References & Sources:
- Federal Ministry of Justice - Tobacco Products Act (TabakerzG)
- Cochrane Library - Electronic cigarettes for smoking cessation
- Foundation for the Register of Waste Electrical and Electronic Equipment (EAR)
- Zoll.de - Information on tobacco tax on substitutes
- Ingebrethsen et al. (2012): Particle size distribution measurements of e-cigarette aerosols (reference for particle size range 0.1–1.0 µm).
Important notice (YMYL Disclaimer): This article is for technical information purposes only and does not constitute medical or health advice. The values mentioned (e.g., regarding bioavailability) are based on model assumptions or general physical averages and do not guarantee individual reactions. Nicotine is a highly addictive substance. The use of e-cigarettes is not recommended for non-smokers, minors, pregnant or breastfeeding women, or individuals with cardiovascular or respiratory conditions. For health-related questions, please consult a qualified physician. We assume no liability for damages resulting from the improper use of the devices described.
Methodology Appendix (Transparency): The data on "coil degradation" used in this article comes from a theoretical scenario model ("Chain Vaper Model").
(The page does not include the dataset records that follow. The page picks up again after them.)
(** With the fuel given by the callers the loop gets through all
    components: the order of completion is an order of the components. *)
Lemma recordSettled_Permutation (order : nat → list nat) (fuel i : nat)
    (components : list Component.t) :
  (length components - i ≤ fuel)%nat →
  (forBatches fuel i components (recordSettled order) ([], [])).2.2
  ≡ₚ drop i components.
Proof.
  revert i. induction fuel as [|fuel IH]; intros i Hfuel; cbn [forBatches].
  - rewrite drop_ge by lia. done.
  - case_bool_decide as Hi; [|by rewrite drop_ge by lia].
    rewrite bind_run. unfold recordSettled at 1, Eff.modify. cbn [fst snd].
    rewrite app_nil_l, (recordSettled_run order fuel _ components [] (Eff.settled _ _)).
    cbn [fst snd].
    rewrite settled_Permutation, IH by (unfold batchSize; lia).
    unfold slice. replace (i + batchSize - i) with batchSize by lia.
    rewrite <- drop_drop. by rewrite take_drop.
Qed.

Lemma completionOrder_Permutation (method : string) (components : list Component.t) :
  completionOrder remote method components ≡ₚ components.
Proof.
  unfold completionOrder, Eff.run.
  rewrite recordSettled_Permutation by lia. by rewrite drop_0.
Qed.

(** When the requests of every batch are answered in the order in which
    they were sent, the callbacks complete in the order of the components. *)
Lemma recordSettled_request_order (order : nat → list nat) (fuel i : nat)
    (components : list Component.t) :
  (∀ i, order i = []) →
  (length components - i ≤ fuel)%nat →
  (forBatches fuel i components (recordSettled order) ([], [])).2.2 = drop i components.
Proof.
  intros Horder. revert i. induction fuel as [|fuel IH]; intros i Hfuel;
    cbn [forBatches].
  - rewrite drop_ge by lia. done.
  - case_bool_decide as Hi; [|by rewrite drop_ge by lia].
    rewrite bind_run. unfold recordSettled at 1, Eff.modify. cbn [fst snd].
    rewrite app_nil_l, (recordSettled_run order fuel _ components [] (Eff.settled _ _)).
    cbn [fst snd].
    rewrite Horder, settled_request_order, IH by (unfold batchSize; lia).
    unfold slice. replace (i + batchSize - i) with batchSize by lia.
    rewrite <- drop_drop. by rewrite take_drop.
Qed.

Lemma foldl_countStep (components : list Component.t) (s : list Eff.entry * gmap string nat) :
  foldl (λ s c, countStep remote c s) s components
  = (s.1 ++ omap (warningOf remote) components, accumulated remote s.2 components).
Proof.
  revert s. induction components as [|c components IH]; intros s; simpl.
  - rewrite app_nil_r. by destruct s.
  - rewrite IH. unfold countStep, warned, accumulated. simpl.
    rewrite <- (assoc_L (++)). by destruct (warningOf remote c).
Qed.

Lemma foldl_healthyStep (components : list Component.t) (s : list Eff.entry * nat) :
  foldl (λ s c, healthyStep lib remote c s) s components
  = (s.1 ++ omap (warningOf remote) components,
     s.2 + sum_list (readyBindings lib remote <$> components)).
Proof.
  revert s. induction components as [|c components IH]; intros s; simpl.
  - rewrite app_nil_r, Nat.add_0_r. by destruct s.
  - rewrite IH. unfold healthyStep, warned. simpl.
    rewrite <- (assoc_L (++)), <- (assoc_L Nat.add). by destruct (warningOf remote c).
Qed.

Lemma foldl_sum (counts : list nat) (n : nat) :
  foldl (λ sum count, sum + count) n counts = n + sum_list counts.
Proof.
  revert n. induction counts as [|count counts IH]; intros n; simpl; [lia|].
  rewrite IH. lia.
Qed.

Lemma foldl_warned {σ} (components : list Component.t) (s : list Eff.entry * σ) :
  foldl (λ s c, (warned remote s.1 c, s.2)) s components
  = (s.1 ++ omap (warningOf remote) components, s.2).
Proof.
  revert s. induction components as [|c components IH]; intros s; simpl.
  - rewrite app_nil_r. by destruct s.
  - rewrite IH. unfold warned. simpl.
    rewrite <- (assoc_L (++)). by destruct (warningOf remote c).
Qed.

Lemma sum_list_fmap_Permutation {A} (f : A → nat) (l l' : list A) :
  l ≡ₚ l' → sum_list (f <$> l) = sum_list (f <$> l').
Proof. intros Hperm. unfold sum_list. by rewrite Hperm. Qed.

Lemma healthyBatch_result (i : nat) (batch : list Component.t) (s : list Eff.entry * nat) :
  healthyBatch lib remote i batch s
  = (inr (),
     foldl (λ s c, healthyStep lib remote c s) s
       (Eff.settled (Remote.settleOrder remote "fetchHealthyWorkloadCount" i) batch)).
Proof.
  unfold healthyBatch. rewrite bind_run.
  rewrite (all_suspended _ _ (readyBindings lib remote) (λ c s, (warned remote s.1 c, s.2)))
    by apply healthyCount_result.
  unfold Eff.modify. rewrite foldl_healthyStep, foldl_sum, foldl_warned. cbn [fst snd].
  do 3 f_equal. apply sum_list_fmap_Permutation. by rewrite settled_Permutation.
Qed.

Lemma countBatch_result (i : nat) (batch : list Component.t)
    (s : list Eff.entry * gmap string nat) :
  (Eff.all (Remote.settleOrder remote "fetchComponentCountsPerEnvironment" i)
     (λ component, Eff.suspend (countComponent remote component)) batch;; mret ()) s
  = (inr (),
     foldl (λ s c, countStep remote c s) s
       (Eff.settled (Remote.settleOrder remote "fetchComponentCountsPerEnvironment" i)
          batch)).
Proof.
  rewrite bind_run.
  by rewrite (all_suspended _ _ (λ _, ()) (countStep remote)) by apply countComponent_result.
Qed.

Lemma warnings_app (es es' : list Eff.entry) :
  Eff.warnings (es ++ es') = Eff.warnings es ++ Eff.warnings es'.
Proof. unfold Eff.warnings. apply filter_app. Qed.

Lemma warnings_debug (msg : string) (c : option Js.thrown) :
  Eff.warnings [{| Eff.lvl := Eff.debug; Eff.message := msg; Eff.cause := c |}] = [].
Proof. done. Qed.

Lemma warnings_of_failures (components : list Component.t) :
  Eff.warnings (omap (warningOf remote) components) = omap (warningOf remote) components.
Proof.
  unfold Eff.warnings. induction components as [|c components IH]; simpl; [done|].
  destruct (warningOf remote c) as [w|] eqn:Hw; [|exact IH].
  assert (Eff.lvl w = Eff.warn) as Hlvl.
  { unfold warningOf in Hw. destruct (bindingsOf remote c); by simplify_eq. }
  rewrite filter_cons, decide_True by done. f_equal. exact IH.
Qed.

Lemma failures_counted (components : list Component.t) :
  length (omap (warningOf remote) components)
  = length (List.filter (λ c, negb (fetchSucceeds remote c)) components).
Proof.
  induction components as [|c components IH]; simpl; [done|].
  destruct (warningOf remote c) eqn:Hw, (fetchSucceeds remote c) eqn:Hs; simpl;
    unfold warningOf, fetchSucceeds in Hw, Hs;
    destruct (bindingsOf remote c); simplify_eq; [f_equal|]; exact IH.
Qed.

Lemma succeeded_sum (f : Component.t → nat) (components : list Component.t) :
  (∀ c, fetchSucceeds remote c = false → f c = 0) →
  sum_list (f <$> components)
  = sum_list (f <$> List.filter (fetchSucceeds remote) components).
Proof.
  intros Hzero. induction components as [|c components IH]; [done|].
  rewrite fmap_cons. cbn [List.filter sum_list sum_list_with].
  destruct (fetchSucceeds remote c) eqn:Hc.
  - rewrite fmap_cons. cbn [sum_list sum_list_with]. by rewrite <- IH.
  - by rewrite (Hzero c Hc), <- IH.
Qed.

(** The increments of the counters commute. *)
Lemma countBinding_commute (c c' : Component.t) (binding binding' : NewReleaseBinding.t)
    (counts : gmap string nat) :
  countBinding c' (countBinding c counts binding) binding'
  = countBinding c (countBinding c' counts binding') binding.
Proof.
  unfold countBinding.
  destruct (NewReleaseBinding.spec binding ≫= NewReleaseBinding.environment) as [name|];
    [|done].
  destruct (NewReleaseBinding.spec binding' ≫= NewReleaseBinding.environment)
    as [name'|]; [|done].
  destruct (Js.truthy (Some name)); [|done]. destruct (Js.truthy (Some name')); [|done].
  destruct (decide (Component.namespaceName c +:+ "/" +:+ name
                    = Component.namespaceName c' +:+ "/" +:+ name')) as [->|Hne]; [done|].
  rewrite !lookup_insert_ne by done. by apply insert_insert_ne.
Qed.

Lemma foldl_foldl_commute {A B S} (f : S → A → S) (g : S → B → S)
    (xs : list A) (ys : list B) (s : S) :
  (∀ s x y, g (f s x) y = f (g s y) x) →
  foldl g (foldl f s xs) ys = foldl f (foldl g s ys) xs.
Proof.
  intros Hfg. revert s. induction ys as [|y ys IH]; intros s; simpl; [done|].
  rewrite <- IH. f_equal. clear IH. revert s.
  induction xs as [|x xs IH]; intros s; simpl; [done|]. by rewrite IH, Hfg.
Qed.

Lemma accumulated_Permutation (components components' : list Component.t)
    (counts : gmap string nat) :
  components ≡ₚ components' →
  accumulated remote counts components = accumulated remote counts components'.
Proof.
  unfold accumulated. apply foldl_commute. intros m c c'.
  apply foldl_foldl_commute. intros. apply countBinding_commute.
Qed.

Lemma fetchHealthyWorkloadCount_run (components : list Component.t) :
  Eff.run (fetchHealthyWorkloadCount lib remote components) 0
  = (inr (sum_list (readyBindings lib remote <$> components)),
     ([{| Eff.lvl := Eff.debug;
          Eff.message := "Starting healthy workload count for "
                         +:+ Js.show (length components) +:+ " components";
          Eff.cause := None |}]
      ++ omap (warningOf remote)
           (completionOrder remote "fetchHealthyWorkloadCount" components)
      ++ [{| Eff.lvl := Eff.debug;
             Eff.message :=
               "Healthy workload count completed: Found "
               +:+ Js.show (sum_list (readyBindings lib remote <$> components))
               +:+ " healthy workloads (" +:+ elapsed remote +:+ "ms)";
             Eff.cause := None |}],
      sum_list (readyBindings lib remote <$> components))).
Proof.
  unfold Eff.run, fetchHealthyWorkloadCount, Eff.try_catch.
  rewrite bind_run. unfold Eff.log at 1. simpl.
  rewrite bind_run.
  rewrite (forBatches_result _ _ (healthyStep lib remote)) by apply healthyBatch_result.
  rewrite foldl_healthyStep. fold (completionOrder remote "fetchHealthyWorkloadCount" components).
  rewrite (sum_list_fmap_Permutation _ _ _
             (completionOrder_Permutation "fetchHealthyWorkloadCount" components)).
  done.
Qed.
We assume a linear accumulation of residues (sucralose caramelization) if the re-saturation time is not reached (<30s). The bioavailability assumption (55%) is based on common pharmacokinetic comparison models for nicotine salts vs. freebase, but is not a clinical measurement of the specific product. All technical specifications (z.B. Activation time) is based on industry standards for comparable hardware components.